## [Records for this exercise]
──────────────────────────────
(* ===== verification/Addresses.v ===== *)
(** * Addresses: no two containers ever share one

    The addresses that the books of the supervisor record, over everything that the running
    program does: starts that fail half-way, containers that exit, pods that are stopped,
    deployments that scale. An address that is handed out and recorded nowhere is leaked, and
    never handed out again. What a computation holds is followed through the supervisor's
    operations as a triple, and lifted to the world by [Reach.world_step_rel]. *)
From S2P Require Import Prelude Text Utf8 Resources Pool Netlink Nft NetMux Cri SpecBuilder Runtime Process Deployment Service Panics Policy Ingress Storage Registry World Reach Config Host Image Watcher Startup.

(** ** The addresses on the books *)

Definition address_of (p : string * RunningContainer) : option Ipv4Addr := pod_ip (instance p.2).
Definition ips (l : list (string * RunningContainer)) : list Ipv4Addr := omap address_of l.
Definition addresses {K} (s : Supervisor K) : list Ipv4Addr := ips (map_to_list (running s)).

Lemma ips_insert (m : gmap string RunningContainer) cid rc :
  m !! cid = None → ips (map_to_list (<[cid := rc]> m)) ≡ₚ option_list (pod_ip (instance rc)) ++ ips (map_to_list m).
Proof.
  intros H. unfold ips. rewrite map_to_list_insert by done. cbn [omap list_omap]. unfold address_of at 1. cbn.
  by destruct (pod_ip (instance rc)).
Qed.

Lemma ips_delete (m : gmap string RunningContainer) cid rc :
  m !! cid = Some rc → ips (map_to_list m) ≡ₚ option_list (pod_ip (instance rc)) ++ ips (map_to_list (delete cid m)).
Proof.
  intros H. rewrite <- (insert_delete_id m cid rc) at 1 by done. apply ips_insert, lookup_delete_eq.
Qed.

Lemma ips_forget (m : gmap string RunningContainer) cid :
  ips (map_to_list (delete cid m)) ⊆+ ips (map_to_list m).
Proof.
  destruct (m !! cid) as [rc|] eqn:E; [|by rewrite delete_id].
  rewrite (ips_delete m cid rc E). by apply submseteq_inserts_l.
Qed.

Lemma ips_forget_all l (m : gmap string RunningContainer) :
  ips (map_to_list (foldl (λ r cid, delete cid r) m l)) ⊆+ ips (map_to_list m).
Proof.
  revert m. induction l as [|cid l IH]; intros m; [done|]. cbn [foldl]. etrans; [apply IH|apply ips_forget].
Qed.

Lemma ips_record (m : gmap string RunningContainer) cid rc :
  ips (map_to_list (<[cid := rc]> m)) ⊆+ option_list (pod_ip (instance rc)) ++ ips (map_to_list m).
Proof.
  rewrite <- (insert_delete_eq m cid rc). rewrite ips_insert by apply lookup_delete_eq.
  apply submseteq_app; [done|apply ips_forget].
Qed.

Lemma ips_record_all l (m : gmap string RunningContainer) :
  ips (map_to_list (foldl (λ r p, <[p.1 := p.2]> r) m l)) ⊆+ ips l ++ ips (map_to_list m).
Proof.
  revert m. induction l as [|[cid rc] l IH]; intros m; [done|]. cbn [foldl]. etrans; [apply IH|].
  etrans; [apply submseteq_app; [done|apply (ips_record m cid rc)]|].
  unfold ips at 3. cbn [omap list_omap]. unfold address_of at 1. cbn. fold (ips l).
  destruct (pod_ip (instance rc)); cbn; [|done]. by rewrite <- Permutation_middle.
Qed.

Lemma ips_placeholders l (m : gmap string RunningContainer) :
  ips (map_to_list (foldl (λ r cfg, if is_some (r !! cc_container_id cfg) then r
                                    else <[cc_container_id cfg := placeholder cfg]> r) m l))
  ⊆+ ips (map_to_list m).
Proof.
  revert m. induction l as [|cfg l IH]; intros m; [done|]. cbn [foldl]. etrans; [apply IH|].
  destruct (is_some _); [done|]. apply (ips_record m).
Qed.
(** the interrupt line follows the masked status.  After every guest write to
    a register the device implements, from any well-formed state, the line is high
    exactly when an enabled status bit is set. *)
Theorem aes_write_irq {M C : Type} `{Dma M, QCrypto C} s (m : M) offset val :
  aes_wf s → offset ∈ [REG_IRQ_STATUS; REG_IRQ_ENABLE; REG_FIFO] →
  ∃ s' m', aes1_write (C := C) s m offset val = Some (s', m') ∧
    irq s' = negb (Z.land (irq_status s') (irq_enable s') =? 0).
Proof.
  intros Hs Ho. unfold aes1_write.
  assert (offset = REG_IRQ_STATUS ∨ offset = REG_IRQ_ENABLE ∨ offset = REG_FIFO) as [->|[->| ->]]
    by (rewrite !elem_of_cons, elem_of_nil in Ho; tauto); simpl; try by eauto.
  pose proof (fifo_append_wf s val) as Ha. rewrite fifo_append_spec in * by done. cbn [mbind option_bind].
  destruct (fifo_process_safe _ m (Ha _ Hs eq_refl)) as (s' & m' & -> & ?). by eauto.
Qed.

Lemma aes_write_irq_witness :
  ∃ s' m', aes1_write (C := Z * Z) (aes_init <| irq_enable := 0x20 |>) (mkRam 0 []) REG_FIFO 0x88000007
      = Some (s', m') ∧ irq s' = negb (Z.land (irq_status s') (irq_enable s') =? 0).
Proof.
  apply aes_write_irq; [constructor; decide_done|decide_done].
Defined.

(** The FIFO is stuck behind the word [w], whose opcode the device does not know. *)
Definition wedged (w : Z) (s : AESState) : Prop :=
  fifo s !! 0%nat = Some w ∧ 0 < fifo_idx s ∧
  opcode w ∉ [CMD_KEY; CMD_IV; CMD_DATA; CMD_STORE_IV; CMD_FLAG].

Lemma wedged_write {M C : Type} `{Dma M, QCrypto C} w s (m : M) offset val :
  aes_wf s → wedged w s →
  ∃ s', aes1_write (C := C) s m offset val = Some (s', m) ∧ aes_wf s' ∧ wedged w s' ∧
    keys s' = keys s ∧ ivs s' = ivs s.
Proof.
  intros Hs (Hw & Hidx & Hop).
  destruct (aes1_write_safe (C := C) s m offset val Hs) as (s' & m' & E & Hs').
  assert (m' = m ∧ wedged w s' ∧ keys s' = keys s ∧ ivs s' = ivs s) as (-> & ?);
    [|eauto 8]. clear Hs'. unfold aes1_write in E. repeat case_match; simplify_eq/=; try done.
  rewrite fifo_append_spec in E by done. cbn [mbind option_bind] in E.
  revert E. set (s1 := if _ =? _ then _ else _).
  assert (fifo s1 !! 0%nat = Some w ∧ 0 < fifo_idx s1 ∧ keys s1 = keys s ∧ ivs s1 = ivs s)
    as (Hw1 & Hidx1 & Hk1 & Hi1).
  { subst s1. case_match; [done|]. simpl. split_and!; try done; [|lia].
    by rewrite list_lookup_insert_ne by lia. }
  unfold fifo_process, fifo_dispatch. rewrite Hw1. cbn [mbind option_bind]. fold (opcode w).
  destruct (Z.eqb_spec (fifo_idx s1) 0); [lia|]. rewrite !elem_of_cons in Hop.
  repeat (case_match; reflect_bools; [exfalso; tauto|]). cbn [mbind option_bind].
  intros [= <- <-]. unfold wedged. simpl. rewrite !elem_of_cons. tauto.
Qed.
Definition bdif_step (s : VMAppleBdifState) (m : M) (op : bdif_op) : option (VMAppleBdifState * M) :=
  match op with
  | BdifRead offset => let '(_, s, m) := bdif_read s m offset in Some (s, m)
  | BdifWrite stack offset value => bdif_write stack s m offset value
  | BdifReceive buf => Some (vusb_receive s m buf)
  | BdifEvent event => Some (vusb_event s event, m)
  | BdifReset => Some (bdif_reset s, m)
  end.

Fixpoint bdif_run (s : VMAppleBdifState) (m : M) (ops : list bdif_op) : option (VMAppleBdifState * M) :=
  match ops with
  | [] => Some (s, m)
  | op :: ops => '(s, m) ← bdif_step s m op; bdif_run s m ops
  end.

End bdif.

(** ** The receive path *)
Section receive.
Context {M B Ch : Type} `{Dma M, Blk B, Chr Ch}.
Local Abbreviation state := (VMAppleBdifState (B := B) (Ch := Ch)).

(** The state machine of queue 0: idle, posted, ready, ready with a repost. *)
Record bdif_inv (s : state) : Prop := {
  inv_input : Z.of_nat (length (usb_input s)) ≤ VUSB_MAX_RX;
  inv_bytes : Forall is_u8 (usb_input s);
  inv_queue : usb_queue s = 0 ∨ usb_queue s = 1;
  inv_ready : usb_rx_ready s = true → usb_rx_posted s = true;
  inv_pending : usb_rx_pending s = true → usb_rx_ready s = true;
  inv_posted_len : usb_rx_posted s = true → 1 ≤ usb_rx_len s ≤ VUSB_MAX_PACKET;
  inv_pending_len : usb_rx_pending s = true → 1 ≤ usb_rx_pending_len s ≤ VUSB_MAX_PACKET
}.

(** The bytes a traced event takes out of the input buffer. *)
Definition wire (e : q0_event) : list Z :=
  match e with
  | Q0Deliver _ payload | Q0DmaFail _ payload => le_bytes 4 (Z.of_nat (length payload)) ++ payload
  | Q0DropBadlen bytes => bytes
  end.

(** The fields a delivery does not touch. *)
Definition same_queue (s s' : state) : Prop :=
  usb_queue s' = usb_queue s ∧ usb_rx_posted s' = usb_rx_posted s ∧
  usb_rx_addr s' = usb_rx_addr s ∧ usb_rx_len s' = usb_rx_len s ∧
  usb_rx_pending s' = usb_rx_pending s ∧ usb_rx_pending_addr s' = usb_rx_pending_addr s ∧
  usb_rx_pending_len s' = usb_rx_pending_len s ∧
  aux s' = aux s ∧ root s' = root s ∧ usbdev s' = usbdev s.

Lemma head_frame (l : list Z) len :
  Forall is_u8 l → le_val (take 4 l) = len → 4 + len ≤ Z.of_nat (length l) → 0 ≤ len →
  l = le_bytes 4 (Z.of_nat (length (slice 4 (Z.to_nat len) l))) ++
      slice 4 (Z.to_nat len) l ++ drop (Z.to_nat (4 + len)) l.
Proof.
  intros Hb Hv Hl Hnn. rewrite length_slice by lia. rewrite Z2Nat.id by lia.
  assert (length (take 4 l) = 4%nat) as Ht by (rewrite length_take; lia).
  rewrite <- Hv at 1. rewrite <- Ht at 1. rewrite le_bytes_val by (by apply Forall_take).
  rewrite <- (take_drop 4 l) at 1. f_equal. unfold slice.
  rewrite Z2Nat.inj_add by lia. change (Z.to_nat 4) with 4%nat.
  rewrite <- drop_drop. by rewrite take_drop.
Qed.

(** The outcomes of a delivery attempt: nothing happens, or exactly one event is
    traced and exactly its bytes leave the head of the buffer. *)
Lemma try_deliver_cases (s s' : state) (m m' : M) :
  Forall is_u8 (usb_input s) → vusb_try_deliver s m = (s', m') →
  (s' = s ∧ m' = m) ∨
  (same_queue s s' ∧ usb_rx_posted s = true ∧ usb_rx_ready s = false ∧
   ∃ e, usb_trace s' = usb_trace s ++ [e] ∧ usb_input s = wire e ++ usb_input s' ∧
     match e with
     | Q0Deliver a p => a = usb_rx_addr s ∧ Z.of_nat (length p) ≤ usb_rx_len s ∧
         usb_rx_ready s' = true ∧ (p = [] ∧ m' = m ∨ dma_memory_write m a p = (MEMTX_OK, m'))
     | Q0DmaFail a p => a = usb_rx_addr s ∧ Z.of_nat (length p) ≤ usb_rx_len s ∧ usb_rx_ready s' = false ∧
         ∃ r, r ≠ MEMTX_OK ∧ dma_memory_write m a p = (r, m')
     | Q0DropBadlen bytes => usb_rx_ready s' = false ∧ m' = m ∧ (4 ≤ length bytes)%nat ∧ VUSB_MAX_PACKET < le_val (take 4 bytes)
     end).
Proof.
  intros Hb. unfold vusb_try_deliver. case_match eqn:Hg; [intros [= <- <-]; by left|].
  apply orb_false_iff in Hg as [[Hp Hr]%orb_false_iff H4]. reflect_bools.
  case_match eqn:Hbad; reflect_bools.
  { intros [= <- <-]. right. unfold same_queue. simpl. split_and!; try done.
    exists (Q0DropBadlen (usb_input s)). split_and!; [done|by rewrite app_nil_r|done|done|lia|done]. }
  case_match; [intros [= <- <-]; by left|]. case_match; [intros [= <- <-]; by left|]. reflect_bools.
  set (len := le_val (take 4 (usb_input s))) in *.
  assert (0 ≤ len) by (apply le_val_range; by apply Forall_take).
  pose proof (head_frame (usb_input s) len Hb eq_refl ltac:(lia) ltac:(lia)) as Hf.
  assert (Z.of_nat (length (slice 4 (Z.to_nat len) (usb_input s))) = len) as Hsl.
  { rewrite length_slice by lia. lia. }
  set (p := slice 4 (Z.to_nat len) (usb_input s)) in *.
  repeat case_match; simplify_eq/=; intros [= <- <-]; right; unfold same_queue; simpl;
    reflect_bools; (split_and!; [done..|]).
  - exists (Q0Deliver (usb_rx_addr s) p). split_and!; [done|exact Hf|done|lia|done|].
    left. split; [|done]. destruct p; [done|simpl in *; lia].
  - exists (Q0DmaFail (usb_rx_addr s) p). split_and!; [done|exact Hf|done|lia|done|]. by eauto.
  - exists (Q0Deliver (usb_rx_addr s) p). split_and!; [done|exact Hf|done|lia|done|].
    right. by subst.
Qed.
──────────────────────────────
## [The problem]
From the first line of the data through the line with "program does: starts", quote each line exactly and add nothing else.

## [Written reply]
(* ===== verification/Addresses.v ===== *)
(** * Addresses: no two containers ever share one

    The addresses that the books of the supervisor record, over everything that the running
    program does: starts that fail half-way, containers that exit, pods that are stopped,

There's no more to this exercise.